» **What the exercise asks**: For the string "engine", state the number of lines in the data that contain it, and nothing else.

» **Extracted information**:
(** [Terminator.convert].  The parser is the libclang front end, which is
    outside this development: it is a parameter here, any computation that
    delivers an internal tree or raises. *)
Definition Terminator_convert (parse : string -> M value)
           (active_rules : list rule) (cpp_code : string) : M scalar :=
  internal_ast <- parse cpp_code ;;
  modified_ast <- RuleApplier_visit active_rules internal_ast ;;
  generate modified_ast.

(** [isinstance(s, str)] *)
Definition is_str (s : scalar) : bool :=
  match s with
  | SStr _ => true
  | _ => false
  end.

(** ** The engine over arbitrary rule objects

    [RuleApplier] takes any list of objects that have a [visit] method; the
    three classes of rules.py are what the command line offers, not what
    the engine is limited to.  A rule object is represented by its [visit]
    method. *)

Definition rule_object : Type := value -> M value.

(** The loop of [RuleApplier.visit], lines 215-217. *)
Fixpoint visit_with_each_rule (rules : list rule_object) (node : value)
  : M value :=
  match rules with
  | [] => ret node
  | r :: rest =>
      node' <- r node ;;
      visit_with_each_rule rest node'
  end.

(** [RuleApplier.visit] for a list of rule objects.  A rule may return a
    larger node than it was given, so nothing bounds the recursion but the
    fuel. *)
Fixpoint RuleApplier_visit_any (fuel : nat) (rules : list rule_object)
         (node : value) : M value :=
  match fuel with
  | O => fun _ => OutOfFuel
  | S fuel' =>
      node' <- visit_with_each_rule rules node ;;
      generic_visit (RuleApplier_visit_any fuel' rules) node'
  end.

(** A rule a user of the engine could write: it renames one identifier. *)
Definition rename_rule (old new : string) : rule_object :=
  fun node =>
    if is_identifier_named old node then ret (Identifier new) else ret node.

(** ** Pre-order rewriting, as the specification words it

    "At each node, every rule is offered the node in order (the output of
    rule k becomes the input to rule k+1), and only after all rules have
    had a chance does the engine descend into the (possibly replaced)
    node's children."  The four relations below say that and nothing about
    how it is computed: [rules_in_order] is the first half of the sentence,
    [rewrite_then_descend] the whole of it, and [children_processed] spells
    out the descent kind by kind: every element of a sequence field and
    every field that holds a node is replaced by what the same processing
    makes of it, from the first field to the last, and everything else
    stays. *)

Inductive rules_in_order
  : list rule_object -> value -> world -> value -> world -> Prop :=
| no_rule_left node w : rules_in_order [] node w node w
| next_rule r rest node w node1 w1 node' w' :
    r node w = Returns w1 node1 ->
    rules_in_order rest node1 w1 node' w' ->
    rules_in_order (r :: rest) node w node' w'.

» **Response to this exercise**: 4